Однажды после великолепного обеда он пригласил их в отдельную комнату и заставил по всем правилам проголосовать по маловажному вопросу, который должен был обсуждаться на другой день. Несмотря на все усилия, которые он приложил, правда действуя обиняками и чрезвычайно осторожно, чтобы растолковать своим депутатам в числе девятнадцати человек, о чем идет речь, двенадцать из них подали свой голос за самое нелепое разрешение вопроса. Господин Левен заранее обещал им, что выскажется в пользу большинства. При виде этой нелепости он отдал невольную дань человеческой слабости, попытавшись просветить это большинство объяснениями, которые заняли добрых полтора часа. Ему пришлось отступить с уроном для себя, и его депутаты указали ему на необходимость быть добросовестным. На следующий день, хотя это было его первое выступление в палате, он неустрашимо выступил на защиту явной глупости. Его пробрали почти во всех газетах, но его маленькая рать была ему бесконечно признательна.
Мы опускаем бесчисленные подробности, мы умалчиваем обо всех заботах, которых ему стоило сплотить эту паству верных родом из Периге, Оверни и т. п. Он не хотел, чтобы их у него отбили, и иногда даже отправлялся кое с кем из них на поиски меблированной комнаты или шел торговаться с портными, которые продают в пассаже готовые брюки. Если бы у него хватило смелости, он поселил бы их у себя, как он уже взял на себя почти целиком их питание.
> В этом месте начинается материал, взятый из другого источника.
(** Routing keys change only by being tracked and released. *)
Lemma step_keymaps a w :
  let t := tracker w in let t' := tracker (step a w).2 in
  keymaps t' = keymaps t \/ (exists rid, keymaps t' = keymaps (release_routing_key rid t).2) \/
  (exists g rid rk, a = TrackKey g rid rk /\ keymaps t' = keymaps (track_routing_key g rid rk t)).
Proof.
  destruct a as [tid streaming rid remote g|tid|tid e|tid|tid rid|tid gid order|tid remote|tid r|g rid rk|rid];
    simpl; try (right; right; by eauto 10); try (right; left; by eauto).
  - pose proof (register_keymaps rid remote g (tracker w)) as H.
    destruct (register_forward rid remote g (tracker w)). repeat case_goal; auto.
  - repeat case_goal; auto. right. left. exists request_id. simpl. rewrite keymaps_end. by apply keymaps_release.
  - repeat case_goal; auto; right; left; exists request_id; simpl; rewrite keymaps_end; by apply keymaps_release.
  - repeat case_goal; simpl; auto; right; left; exists request_id; rewrite keymaps_end; by apply keymaps_release.
  - destruct (tasks w !! tid); [auto|]. left. destruct (cancel_tracker rid (tracker w)) as [E|(oid & _ & E)];
      destruct (cancel rid (tracker w)) as [[b|oid'] t']; simpl in *; by subst.
  - destruct (tasks w !! tid); [auto|]. case_goal; [|auto]. left. apply run_group_tracker; done.
  - destruct (tasks w !! tid); [auto|]. left. by rewrite run_replay_tracker.
  - destruct (tasks w !! tid) as [[| oid rid|oid|oid rest n|remote rest]|]; auto.
    + right. left. exists rid. simpl. rewrite keymaps_end. apply keymaps_release, cancel_sent_keymaps.
    + left. pose proof (cancel_sent_keymaps oid r (tracker w)). by destruct (cancel_sent oid r (tracker w)).
    + left. pose proof (cancel_sent_keymaps oid r (tracker w)) as H. destruct (cancel_sent oid r (tracker w)) as [b t'].
      apply run_group_tracker; [|done]. intros o t Ht. exact Ht.
    + left. by rewrite run_replay_tracker.
Qed.

(** ** Invariant *)

(** The request a task is forwarding, if any. *)
Definition owns (k : Task) : option (nat * string) :=
  match k with Forwarding _ oid rid | Abandoning oid rid => Some (oid, rid) | _ => None end.

Definition owner (w : World) (tid : nat) : option (nat * string) := tasks w !! tid ≫= owns.

Record Inv (w : World) : Prop := {
  inv_active : forall rid oid, active (tracker w) !! rid = Some oid <-> exists tid, owner w tid = Some (oid, rid);
  inv_oid : forall tid1 tid2 oid r1 r2,
    owner w tid1 = Some (oid, r1) -> owner w tid2 = Some (oid, r2) -> tid1 = tid2;
  inv_object : forall tid oid rid, owner w tid = Some (oid, rid) ->
    exists o, objects (tracker w) !! oid = Some o /\ tr_request_id o = rid;
  inv_state : forall tid s oid rid, tasks w !! tid = Some (Forwarding s oid rid) ->
    state_of oid (tracker w) = Some ACTIVE \/ state_of oid (tracker w) = Some CANCELLED;
  inv_groups : forall gid ms, cancel_groups (tracker w) !! gid = Some ms ->
    ms <> ∅ /\ forall rid, rid ∈ ms -> is_Some (active (tracker w) !! rid)
}.

(** The objects of [t'] are those of [t], some of them marked as cancelled. *)
Definition Marked (t t' : MasterRequestTracker) : Prop :=
  length (objects t') = length (objects t) /\
  forall oid o, objects t !! oid = Some o ->
    exists o', objects t' !! oid = Some o' /\ tr_request_id o' = tr_request_id o /\
               (tr_state o' = tr_state o \/ tr_state o' = CANCELLED).

Lemma Marked_objects t t' : objects t' = objects t -> Marked t t'.
Proof. intros E. unfold Marked. rewrite E. split; eauto. Qed.

Lemma Marked_refl t : Marked t t.
Proof. by apply Marked_objects. Qed.

Lemma Marked_trans t1 t2 t3 : Marked t1 t2 -> Marked t2 t3 -> Marked t1 t3.
Proof.
  intros [L1 H1] [L2 H2]. split; [congruence|]. intros oid o (o' & E1 & R1 & S1)%H1.
  destruct (H2 _ _ E1) as (o'' & E2 & R2 & S2). exists o''. split; [done|]. split; [congruence|].
  destruct S2 as [->| ->]; auto.
Qed.

Lemma Marked_set oid t : Marked t (set_state oid CANCELLED t).
Proof.
  split; [apply length_alter|]. intros oid' o E. unfold set_state. simpl. destruct (decide (oid' = oid)) as [->|].
  - rewrite list_lookup_alter_eq, E. simpl. eauto.
  - rewrite list_lookup_alter_ne by done. eauto.
Qed.

Lemma state_marked t t' oid :
  Marked t t' -> oid < length (objects t) ->
  state_of oid t' = state_of oid t \/ state_of oid t' = Some CANCELLED.
Proof.
  intros [_ H] Hl. apply lookup_lt_is_Some in Hl as [o E]. destruct (H oid o E) as (o' & E' & _ & [Hs|Hs]);
    unfold state_of; rewrite E', E; simpl; rewrite Hs; auto.
Qed.

Lemma owner_lt w tid oid rid : Inv w -> owner w tid = Some (oid, rid) -> oid < length (objects (tracker w)).
Proof. intros Hi (o & E & _)%(inv_object w Hi). apply lookup_lt_is_Some. eauto. Qed.

Lemma owner_forwarding w tid s oid rid : tasks w !! tid = Some (Forwarding s oid rid) -> owner w tid = Some (oid, rid).
Proof. unfold owner. by intros ->. Qed.

(** Steps that neither begin nor end a forward. *)
Lemma Inv_marked w w' :
  Inv w -> Marked (tracker w) (tracker w') -> active (tracker w') = active (tracker w) ->
  (forall gid ms, cancel_groups (tracker w') !! gid = Some ms -> cancel_groups (tracker w) !! gid = Some ms) ->
  (forall tid, owner w' tid = owner w tid) ->
  (forall tid s oid rid, tasks w' !! tid = Some (Forwarding s oid rid) -> tasks w !! tid = Some (Forwarding s oid rid)) ->
  Inv w'.
Proof.
  intros Hi Hm Ha Hg Ho Hf. constructor.
  - intros rid oid. rewrite Ha, (inv_active w Hi). by setoid_rewrite Ho.
  - intros tid1 tid2 oid r1 r2. rewrite !Ho. apply (inv_oid w Hi).
  - intros tid oid rid. rewrite Ho. intros (o & E & Hr)%(inv_object w Hi).
    destruct (proj2 Hm oid o E) as (o' & E' & Hr' & _). exists o'. split; [done|congruence].
  - intros tid s oid rid E%Hf. pose proof (owner_lt w tid oid rid Hi (owner_forwarding w tid s oid rid E)) as Hl.
    destruct (state_marked _ _ oid Hm Hl) as [->| ->]; [by eapply inv_state | auto].
  - intros gid ms E%Hg. rewrite Ha. by eapply inv_groups.
Qed.

Lemma owner_suspend tid task t w tid' :
  owner (suspend tid task t w) tid' = if decide (tid' = tid) then task ≫= owns else owner w tid'.
Proof.
  unfold owner, suspend. simpl. destruct task as [k|]; case_decide; subst; simpl;
    by rewrite ?lookup_insert_eq, ?lookup_insert_ne, ?lookup_delete_eq, ?lookup_delete_ne.
Qed.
В результате ежедневных хлопот, занимавших, однако, его своей новизной, господин Левен скоро собрал двадцать девять голосов. После этого он принял решение не приглашать к обеду никого из депутатов, не входивших в число этих двадцати девяти, и почти каждый раз после заседания привозил из палаты берлину, переполненную своими друзьями. Один журналист, его приятель, притворившись, будто нападает на него, объявил в газете о существовании
Накануне того дня, когда «Южный Легион» вторично получил возможность проявить себя –
Тщетно уже месяц заклинал господин Левен своих соратников взять слово; никто из них не решался, да и, по правде говоря, не был в состоянии. У господина Левена были друзья в министерстве финансов; при их содействии он распределил среди своих двадцати девяти приверженцев одно место начальника почты в лангедокской деревне и два места сидельцев табачных лавок.
Три дня спустя он попробовал, по-видимому из-за недостатка времени, не поставить на обсуждение вопрос, в котором один из министров был лично заинтересован. Министр приезжает в палату в парадном мундире, сияющий, уверенный в победе, идет пожать руки наиболее видным друзьям, принимает других на своей скамье и, обернувшись к скамьям своих сторонников, скользит по ним ласковым взглядом. Появляется докладчик и высказывается в пользу министра.
Докладчика сменяет и поддерживает неистовый представитель умеренных; палате скучно, и она готова утвердить доклад подавляющим большинством. Депутаты, друзья господина Левена, поглядывают на своего предводителя, сидящего рядом с министром, не зная, что думать.
Господин Левен поднимается на трибуну, не связанный в своем мнении ничем; несмотря на его слабый голос, его слушают с благоговейным вниманием. Правда, уже в самом начале своей речи ему удалось три-четыре раза тонко и зло сострить. Первая острота вызвала улыбку на лицах пятнадцати депутатов, сидевших поближе к трибуне; вторая вызвала уже громкий смех и одобрительный шепот; палата явно оживилась. В ответ на третью, действительно очень колкую, раздались взрывы хохота.
Заинтересованный министр взял слово и выступил, но без успеха.
Граф де Вез, избалованный вниманием палаты, пришел на помощь своему коллеге. Именно этого господин Левен страстно желал в течение двух месяцев; он упросил своего товарища уступить ему очередь. После того как министр граф де Вез довольно удачно отпарировал одну из острот господина Левена, тот попросил слова по личному вопросу. Председатель отказал ему. Господин Левен запротестовал, и палата предоставила ему слово вместо другого депутата, уступившего свою очередь.